The genotype values 0, 1, 2 correspond to the number of copies of the '2' allele that a person has.
Take a look at the first of these genotype variables by typing
g1
To perform chi-squared tests on each of the genotype variables
(to see if they are associated with disease status), type:
table(g1,case)
chisq.test(g1,case)
table(g2,case)
chisq.test(g2,case)
table(g3,case)
chisq.test(g3,case)
table(g4,case)
chisq.test(g4,case)
All loci should show significant association, with C and D (locus 3 and 4) showing the highest significance.
The results should be similar to what you found using the genotype tests in PLINK.
To perform the logistic regression, it is helpful to use a special library of R routines.
Read in the necessary add-in library (which we have downloaded ready for you):
library(DGCgenetics)
To perform allele tests at each marker using logistic regression, we use the following commands:
logistic (case ~ g1)
logistic (case ~ g2)
logistic (case ~ g3)
logistic (case ~ g4)
The 'logistic' command provides parameter estimates (odds ratios and confidence limits), z tests and
p values for each test performed. The results should be very similar to the basic
association or trend tests performed in PLINK.
For genotype analysis at each marker, use the following commands:
logistic (case ~ factor(g1))
logistic (case ~ factor(g2))
logistic (case ~ factor(g3))
logistic (case ~ factor(g4))
Again the results should be similar to the genotype tests performed in PLINK. The advantage of logistic regression is that you could put in several different genotype variables into the same model. To see, for example, whether locus 3 adds significantly to a model that already includes locus 4, type:
logistic (case ~ factor(g4)+factor(g3))
anova(logistic (case ~ factor(g4)+factor(g3)))
Here the terms get added into the model in the order you specified, so to see the significance of adding in locus 3, you need work out the significance (p value) of the reported 'deviance' which is distrobuted as a chi-squared on 2 df. To do this type:
1-pchisq(2.03,2)
To see the significance of adding locus 4 to a model that already includes locus 3, you would need to type
logistic (case ~ factor(g3)+factor(g4))
anova(logistic (case ~ factor(g3)+factor(g4)))
1-pchisq(0.66,2)
To get out of R, type q()
Finally, we shall use the program UNPHASED to repeat the single-locus analyses we did above, and to additionally perform haplotype tests.
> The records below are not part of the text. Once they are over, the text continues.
(** [s.split(sep)] for a separator of one code unit; [cur] is the piece
    being read. *)
Fixpoint splitOnFrom (sep : N) (cur : jsstring) (s : jsstring) : list jsstring :=
  match s with
  | [] => [cur]
  | c :: s' =>
      if (c =? sep)%N then cur :: splitOnFrom sep [] s'
      else splitOnFrom sep (cur ++ [c]) s'
  end.

(** [memoryText.split('\n')] *)
Definition splitLines (s : jsstring) : list jsstring := splitOnFrom 10%N [] s.

Definition notBlank (line : jsstring) : bool := negb (bool_decide (trim line = [])).

(** The [catch] branch: one item for each line that is not blank;
    [clock i] is [new Date().toISOString()] at the [i]-th item. *)
Definition memoryFallback (clock : nat -> jsstring) (memoryText : jsstring)
    : list SharedMemoryItem :=
  imap (fun i line => mkMemory line (clock i) 5 mOther)
       (List.filter notBlank (splitLines memoryText)).

(** [structureMemoryText(memoryText)]; [remote] is what the remote call and
    the parse of its reply come to: [Some items] when they succeed, [None]
    when either throws. *)
Definition structureMemoryText (clock : nat -> jsstring) (memoryText : jsstring)
    (remote : option (list SharedMemoryItem)) : list SharedMemoryItem :=
  if negb (truthy (trim memoryText)) then []
  else match remote with
       | Some items => items
       | None => memoryFallback clock memoryText
       end.

(** A line of the memory text area: not blank, and without a line feed. *)
Definition IsMemoryLine (line : jsstring) : Prop :=
  trim line <> [] /\ Forall (fun c => c <> 10%N) line.

(** ** The guard of the journal update ([updatePersonaJournal]) *)

(** [`${t.role === 'user' ? userName || 'User' : persona?.name || 'Agent'}: ${t.text}`] *)
Definition journalLine (uName : option jsstring) (persona : option Persona)
    (t : ConversationTurn) : jsstring :=
  (if bool_decide (role t = user)
   then (if truthy_opt uName then default [] uName else js "User")
   else (if truthy_opt (name <$> persona) then from_option name [] persona
         else js "Agent"))
  ++ js ": " ++ text t.

Definition journalTranscript (st : AppState) (pid : jsstring)
    (turnsToProcess : list ConversationTurn) : jsstring :=
  join [10%N] (List.map (journalLine (userName st) (getPersonaById st pid)) turnsToProcess).
Lemma listings_sorted_witness :
  (fun s => snap_id s) <$>
    match (Main.list_universities sample_world).1 with Ok l => l | Raise _ => [] end
  = ["u1"]
  ∧ ∀ i j a b, (i < j)%nat →
      query_all ["clubs"; "c1"; "memberships"] sample_docs !! i = Some a →
      query_all ["clubs"; "c1"; "memberships"] sample_docs !! j = Some b →
      String.le a.1 b.1.
Proof.
  destruct (listings_sorted sample_world) as (_ & Hname & Hid & _ & _ & Hlist & _).
  split.
  - rewrite Hlist. destruct (Hname ["universities"]) as [-> _].
    vm_compute. reflexivity.
  - destruct (Hid ["clubs"; "c1"; "memberships"]) as (_ & _ & _ & Hsorted).
    exact Hsorted.
Defined.

(** After the two additions the member listing shows the membership
    created last in the first row: the rows follow the ids. *)
Lemma memberships_listed_by_id :
  (fun row => (row !! "id", row !! "createdAt")) <$>
    context_of (App.club_members "c1" two_more_members).1 "members"
  = [(Some (VStr "k2"), Some (VTime 200)); (Some (VStr "m1"), Some (VTime 4));
     (Some (VStr "m2"), Some (VTime 5)); (Some (VStr "q7"), Some (VTime 100))]
  ∧ ¬ (200 ≤ 4)%Z.
Proof. split; [vm_compute; reflexivity|lia]. Qed.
To run an allelic test on each locus in turn in the pedigree file caseconped.txt, simply type (from the unix prompt):
unphased caseconped.txt
The output gets reported to the screen. To
re-run the analysis and save the output to a file named unphased.out,
type:
unphased caseconped.txt > unphased.out
Once the program has finished running, you can check that a new output file
unphased.out has been created by typing ls
Take a look at the output file (e.g. using the more command). First comes some program-specific information and then come the results (i.e. tests of association and
estimates
of the allelic or
haplotypic odds ratios) for each marker. The most important information is the likelihood ratio chisq test and p-value that come under the heading TEST OF OVERALL ASSOCIATION .
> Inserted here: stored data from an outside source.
Definition jobIDPattern : string -> bool := prefixed_hex64 "sha256:".
Definition agentIDPattern : string -> bool := prefixed_hex64 "agent_".
Definition capIDPattern : string -> bool := prefixed_hex64 "cap_".
Definition codeHashPattern : string -> bool := prefixed_hex64 "tvm-cell-sha256:".
Definition accountIDPattern : string -> bool := prefixed_hex64 "".

Record AssetIdentity := {
  NetworkID : string;
  MasterWorkchain : Z;
  MasterAccountID : string;
  MasterCodeHash : string;
  WalletCodeHash : string;
  Decimals : Z }.

#[global] Instance AssetIdentity_eq_dec : EqDecision AssetIdentity.
Proof. solve_decision. Defined.

Definition AssetIdentity_Validate (a : AssetIdentity) : result string unit :=
  fail_if (bool_decide (NetworkID a = ""%string) || (128 <? slen (NetworkID a))) "asset names no network";;
  fail_if (negb (MasterWorkchain a =? 0)) "V1 assets live on workchain zero";;
  fail_if (negb (accountIDPattern (MasterAccountID a))) "asset master account is not a 32-byte hex address";;
  fail_if (negb (codeHashPattern (MasterCodeHash a))) "asset master code hash is malformed";;
  fail_if (negb (codeHashPattern (WalletCodeHash a))) "asset wallet code hash is malformed".

(** The unit separator, byte 0x1f. *)
Definition unit_sep : string := String (ascii_of_N 31) EmptyString.

Definition AssetIdentity_key (a : AssetIdentity) : string :=
  join_strings unit_sep
    [NetworkID a; FormatZ (MasterWorkchain a); MasterAccountID a; MasterCodeHash a;
     WalletCodeHash a; FormatZ (Decimals a)].

Record VerifiedJob := {
  JobID : string;
  Asset : AssetIdentity;
  BuyerWallet : string;
  ProviderAgentID : string;
  CapabilityID : string;
  CapabilityVersion : string;
  JobOutcome : Outcome;
  JobAttribution : Attribution;
  Amount : string;
  AcceptanceTime : Z;
  FundingTime : Z;
  TerminalTime : Z }.

Definition validateTerminal (j : VerifiedJob) : result string unit :=
  or_err (parseAtomic (Amount j)) "terminal job has a malformed amount";;
  fail_if ((FundingTime j =? 0) || (TerminalTime j =? 0)) "terminal job is missing a funding or terminal time";;
  fail_if ((FundingTime j <? AcceptanceTime j) || (TerminalTime j <? FundingTime j))
    "job times are not ordered acceptance <= funding <= terminal".

Definition VerifiedJob_Validate (j : VerifiedJob) : result string unit :=
  fail_if (negb (jobIDPattern (JobID j))) "job identifier is malformed";;
  AssetIdentity_Validate (Asset j);;
  fail_if (negb (accountIDPattern (BuyerWallet j))) "buyer wallet is not a 32-byte hex address";;
  fail_if (negb (agentIDPattern (ProviderAgentID j))) "provider agent identifier is malformed";;
  fail_if (negb (capIDPattern (CapabilityID j))) "capability identifier is malformed";;
  fail_if (bool_decide (CapabilityVersion j = ""%string) || (64 <? slen (CapabilityVersion j)))
    "capability version is malformed";;
  fail_if (AcceptanceTime j =? 0) "job has no acceptance time";;
  match JobOutcome j with
  | OutcomeNone =>
      fail_if (negb (bool_decide (JobAttribution j = AttributionNone)))
        "a non-terminal job cannot carry an attribution verdict";;
      fail_if (negb (bool_decide (Amount j = ""%string)) || negb (TerminalTime j =? 0))
        "a non-terminal job cannot carry a terminal amount or time"
  | OutcomeReleased =>
      fail_if (negb (bool_decide (JobAttribution j = AttributionAttributed)) &&
               negb (bool_decide (JobAttribution j = AttributionUnattributed)) &&
               negb (bool_decide (JobAttribution j = AttributionUnresolved)))
        "a released job needs an attribution verdict";;
      validateTerminal j
  | OutcomeRefunded =>
      fail_if (negb (bool_decide (JobAttribution j = AttributionNone)))
        "a refunded job carries no attribution verdict";;
      validateTerminal j
  | OutcomeOther _ => Err "unknown job outcome"%string
  end.

Definition isTerminal (j : VerifiedJob) : bool :=
  bool_decide (JobOutcome j = OutcomeReleased) || bool_decide (JobOutcome j = OutcomeRefunded).

(** ** metrics.go *)

Record Window := { From : Z; To : Z }.

Definition Window_Validate (w : Window) : result string unit :=
  fail_if (To w <=? From w) "window end must be after its start".

Definition contains (w : Window) (unix : Z) : bool := (From w <=? unix) && (unix <? To w).

Record NetworkMetrics := {
  nmAsset : AssetIdentity;
  nmWindow : Window;
  SettledCashFlowAtomic : string;
  GrossAgentValueAtomic : string;
  SettledProviderReceiptsAtomic : string;
  UnattributedReleasedValueAtomic : string;
  AttributionUnresolvedReleasedValueAtomic : string;
  AcceptedJobCount : Z;
  FundedJobCount : Z;
  ReleasedEscrowCount : Z;
  AttributedSettledJobCount : Z;
  RefundedJobCount : Z;
  UniqueBuyerWalletCount : Z;
  UniqueQuoteNamedProviderAgentCount : Z;
  UniqueAttributedProviderAgentCount : Z;
  TerminalReleaseRatePPM : option Z;
  RefundRatePPM : option Z;
  MedianSettlementSeconds : option Z;
  P95SettlementSeconds : option Z }.

Definition incr (count : Z) : result string Z :=
  fail_if (count =? maxUint64) "count overflowed";;
  Ok (count + 1).

(** The product is taken in arbitrary precision; [Uint64] keeps the low 64 bits
    of the quotient and the conversion to [uint32] the low 32. *)
Definition ratePPM (numerator denominator : Z) : option Z :=
  if denominator =? 0 then None
  else Some (wrap32 (wrap64 (Z.quot (numerator * 1000000) denominator))).

(** [sorted[i]] of a slice known to be long enough. *)
Definition slice_at (l : list Z) (i : Z) : Z := default 0 (l !! Z.to_nat i).

Definition median (sorted : list Z) : option Z :=
  let n := Z.of_nat (length sorted) in
  if n =? 0 then None
  else if n mod 2 =? 1 then Some (slice_at sorted (n / 2))
  else
    let low := slice_at sorted (n / 2 - 1) in
    let high := slice_at sorted (n / 2) in
    Some (wrap64 (wrap64 (low / 2 + high / 2) + wrap64 (low mod 2 + high mod 2) / 2)).

Definition p95 (sorted : list Z) : option Z :=
  let n := Z.of_nat (length sorted) in
  if n =? 0 then None
  else
    let rank := (95 * n + 99) / 100 in
    let rank := if rank <? 1 then 1 else rank in
    let rank := if n <? rank then n else rank in
    Some (slice_at sorted (rank - 1)).

(** The local variables of [aggregateBucket]'s loop. *)
Record BucketLoop := {
  blAccepted : Z; blFunded : Z; blReleased : Z; blAttributed : Z; blRefunded : Z;
  blSettled : Z; blGross : Z; blUnattributed : Z; blUnresolved : Z;
  blBuyers : gset string; blNamed : gset string; blProviders : gset string;
  blDurations : list Z }.

Definition newBucketLoop : BucketLoop :=
  {| blAccepted := 0; blFunded := 0; blReleased := 0; blAttributed := 0; blRefunded := 0;
     blSettled := newSum256; blGross := newSum256; blUnattributed := newSum256; blUnresolved := newSum256;
     blBuyers := ∅; blNamed := ∅; blProviders := ∅; blDurations := [] |}.

Definition jobSeen (w : Window) (job : VerifiedJob) : bool :=
  contains w (AcceptanceTime job) || contains w (FundingTime job) ||
  (negb (TerminalTime job =? 0) && contains w (TerminalTime job)).

(** One iteration, in the source's order of effects. *)
Definition bucketStep (w : Window) (s : BucketLoop) (job : VerifiedJob) : result string BucketLoop :=
  let '(buyers, named) :=
    if jobSeen w job
    then ({[BuyerWallet job]} ∪ blBuyers s, {[ProviderAgentID job]} ∪ blNamed s)
    else (blBuyers s, blNamed s) in
  accepted ← (if contains w (AcceptanceTime job) then incr (blAccepted s) else Ok (blAccepted s));
  funded ← (if contains w (FundingTime job) then incr (blFunded s) else Ok (blFunded s));
  if negb (isTerminal job) || negb (contains w (TerminalTime job)) then
    Ok {| blAccepted := accepted; blFunded := funded; blReleased := blReleased s;
          blAttributed := blAttributed s; blRefunded := blRefunded s; blSettled := blSettled s;
          blGross := blGross s; blUnattributed := blUnattributed s; blUnresolved := blUnresolved s;
          blBuyers := buyers; blNamed := named; blProviders := blProviders s;
          blDurations := blDurations s |}
  else
    let durations := blDurations s ++ [wrap64 (TerminalTime job - FundingTime job)] in
    match JobOutcome job with
    | OutcomeReleased =>
        released ← incr (blReleased s);
        settled ← sum256_add (blSettled s) (Amount job);
        '(gross, attributed, providers, unattributed, unresolved) ←
          match JobAttribution job with
          | AttributionAttributed =>
              gross ← sum256_add (blGross s) (Amount job);
              attributed ← incr (blAttributed s);
              Ok (gross, attributed, {[ProviderAgentID job]} ∪ blProviders s, blUnattributed s, blUnresolved s)
          | AttributionUnattributed =>
              unattributed ← sum256_add (blUnattributed s) (Amount job);
              Ok (blGross s, blAttributed s, blProviders s, unattributed, blUnresolved s)
          | AttributionUnresolved =>
              unresolved ← sum256_add (blUnresolved s) (Amount job);
              Ok (blGross s, blAttributed s, blProviders s, blUnattributed s, unresolved)
          | _ => Ok (blGross s, blAttributed s, blProviders s, blUnattributed s, blUnresolved s)
          end;
        Ok {| blAccepted := accepted; blFunded := funded; blReleased := released;
              blAttributed := attributed; blRefunded := blRefunded s; blSettled := settled;
              blGross := gross; blUnattributed := unattributed; blUnresolved := unresolved;
              blBuyers := buyers; blNamed := named; blProviders := providers;
              blDurations := durations |}
    | OutcomeRefunded =>
        refunded ← incr (blRefunded s);
        Ok {| blAccepted := accepted; blFunded := funded; blReleased := blReleased s;
              blAttributed := blAttributed s; blRefunded := refunded; blSettled := blSettled s;
              blGross := blGross s; blUnattributed := blUnattributed s; blUnresolved := blUnresolved s;
              blBuyers := buyers; blNamed := named; blProviders := blProviders s;
              blDurations := durations |}
    | _ =>
        Ok {| blAccepted := accepted; blFunded := funded; blReleased := blReleased s;
              blAttributed := blAttributed s; blRefunded := blRefunded s; blSettled := blSettled s;
              blGross := blGross s; blUnattributed := blUnattributed s; blUnresolved := blUnresolved s;
              blBuyers := buyers; blNamed := named; blProviders := blProviders s;
              blDurations := durations |}
    end.

Definition sort_uint64 : list Z -> list Z := merge_sort Z.le.

Definition set_size (s : gset string) : Z := Z.of_nat (size s).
The tests and odds ratios (in the column marked Odds-R) should be similar to what you found in your allele-based logistic regression analysis and in the basic association or trend tests in PLINK. To instead perform a genotype-based test at each locus, type
unphased caseconped.txt -genotype > unphasedgeno.out
Now the results should be similar to what you found in your genotype-based PLINK, chi-squared table and logistic regression analyses.
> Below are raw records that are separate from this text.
(** Moving whole sets together with their backing keeps an open market sound and
    satisfies its self-check. *)
Lemma open_inv_delta m m' df d :
  model_inv m -> Finalized m = false -> ledger_delta m m' df d d d (d * LotPayout m) ->
  0 <= CompleteSets m + d -> (CompleteSets m + d) * LotPayout m < two64 ->
  CheckInvariants m' = Ok tt /\ model_inv m'.
Proof.
  intros [[Hp Hdiv] Ha [Hs0 Hs1] Ho _] Hf [Dp Df Dc Dfree Dy Dn Ds Dl Dt] Hd0 Hd1.
  destruct (Ho Hf) as (Hy & Hn & Hl & Hc). rewrite Hf in Df. split.
  - apply CheckInvariants_in_open; try done; rewrite ?Dp, ?Ds, ?Dl; [nia|lia|].
    rewrite Dy, Dn, Hl. split_and!; try lia.
  - split; rewrite ?Dp, ?Ds; [done|done|lia| |congruence].
    intros _. rewrite Dy, Dn, Dl, Dc, Hl. split_and!; lia.
Qed.

(** The amounts of a match: exact shares of a whole number of lots. *)
Record amounts_ok (m : ReferenceModel) (q : Z) (am : MatchAmounts) : Prop := {
  am_notional : Notional am = q * LotPayout m;
  am_yes : 0 <= YesValue am;
  am_no : 0 <= NoValue am;
  am_split : YesValue am + NoValue am = Notional am;
  am_price : YesValue am * PriceScale = Notional am * YesPrice am;
  am_fits : Notional am < two64 }.

(** Integer fields of an order at their Go widths. *)
Definition order_typed (o : PredictionOrderV1) : Prop :=
  0 <= LimitPriceTick o < two16 /\ u64 (QuantityLots o) /\ u64 (MinFillLots o) /\
  u64 (ValidAfter o) /\ u64 (ValidUntil o).

(** Turns the overflow reports of a successful branch into bounds. *)
Ltac bounds :=
  repeat match goal with
  | H : (_ || _) = false |- _ => apply orb_false_iff in H as [H ?]
  | H : negb _ = false |- _ => apply negb_false_iff in H
  | H : (_ <? _) = true |- _ => apply Z.ltb_lt in H
  | H : (_ <? _) = false |- _ => apply Z.ltb_ge in H
  | H : (_ <=? _) = true |- _ => apply Z.leb_le in H
  | H : (_ <=? _) = false |- _ => apply Z.leb_gt in H
  | H : (_ =? _) = false |- _ => apply Z.eqb_neq in H
  | H : (_ =? _) = true |- _ => apply Z.eqb_eq in H
  | H : bool_decide _ = false |- _ => apply bool_decide_eq_false in H
  | H : bool_decide _ = true |- _ => apply bool_decide_eq_true in H
  end.

(** Removes the wrap-around of values shown to be in range. *)
Ltac nowrap := rewrite ?wrap64_small in * by (red; lia).

Section MatchSteps.
Context `{AL : AddressLib}.

Lemma matchAmounts_exact m maker taker q am r :
  0 < LotPayout m < two64 -> LotPayout m mod PriceScale = 0 -> 0 < q -> order_typed maker ->
  validateOrder maker = Ok r -> matchAmounts m maker taker q = Ok am ->
  amounts_ok m q am /\ 0 < YesPrice am < PriceScale /\
  YesPrice am = (if Outcome maker =? OutcomeNo then PriceScale - LimitPriceTick maker else LimitPriceTick maker) /\
  orderAcceptsPrice taker (YesPrice am) (PriceScale - YesPrice am) = true.
Proof.
  intros Hp Hd Hq (Ht & _) Hv H. apply validateOrder_fields in Hv as (_ & _ & _ & _ & _ & _ & ? & ? & _).
  unfold matchAmounts in H. unfold two16 in *.
  replace (if Outcome maker =? OutcomeNo then (PriceScale - LimitPriceTick maker) mod 2 ^ 16 else LimitPriceTick maker)
    with (if Outcome maker =? OutcomeNo then PriceScale - LimitPriceTick maker else LimitPriceTick maker) in H
    by (destruct (Outcome maker =? OutcomeNo); [rewrite Z.mod_small by (unfold PriceScale in *; lia)|]; done).
  set (yesPrice := if Outcome maker =? OutcomeNo then _ else _) in *.
  unfold mul64 in H. inv_ok. bounds.
  assert (0 < yesPrice) by (subst yesPrice; destruct (Outcome maker =? OutcomeNo); unfold PriceScale in *; lia).
  assert (LotPayout m = LotPayout m / PriceScale * PriceScale) as Hexact.
  { pose proof (Z.div_mod (LotPayout m) PriceScale ltac:(done)). unfold PriceScale in *; lia. }
  set (unit := LotPayout m / PriceScale) in *. assert (0 <= unit) by (apply Z.div_pos; unfold PriceScale; lia).
  rewrite (wrap64_small (q * unit)) in * by (red; nia).
  rewrite (wrap64_small (q * LotPayout m)) in * by (red; nia).
  rewrite (wrap64_small (q * unit * yesPrice)) in * by (red; nia).
  rewrite (wrap64_small (q * LotPayout m - q * unit * yesPrice)) by (red; nia).
  split; [|split_and!; cbn; done || lia].
  split; cbn; nia.
Qed.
To perform a haplotype analysis of all four loci, averaging over uncertain haplotypes, type
unphased caseconped.txt -window 4 > unphasedhaplo.out
You can see from the results (the estimates of haplotype effects) that there are some rather rare haplotypes. This can make the results are a bit unreliable. In order to remove these rare haplotypes from the analysis, using a cut-off threshold of 1%, for example, type:
unphased caseconped.txt -window 4 -zero 0.01 > unphasedzero.out
To output the estimates of haplotype effects all with reference to the most common haplotype, 2-1-2-1, type
unphased caseconped.txt -window 4 -zero 0.01 -reference 2 1 2 1 > unphasedcommon.out
UNPHASED will also allow you to look at haplotypes from subsets of loci, or from sliding windows. For example, to look at haplotypes constructed from alleles at locus 3 and 4 only, imposing a 1% threshold for discarding rare haplotypes, type
unphased caseconped.txt -marker 3 4 -window 2 -zero 0.01 > unphased34.out
To see the other possible analysis options in UNPHASED, please consult the UNPHASED documentation.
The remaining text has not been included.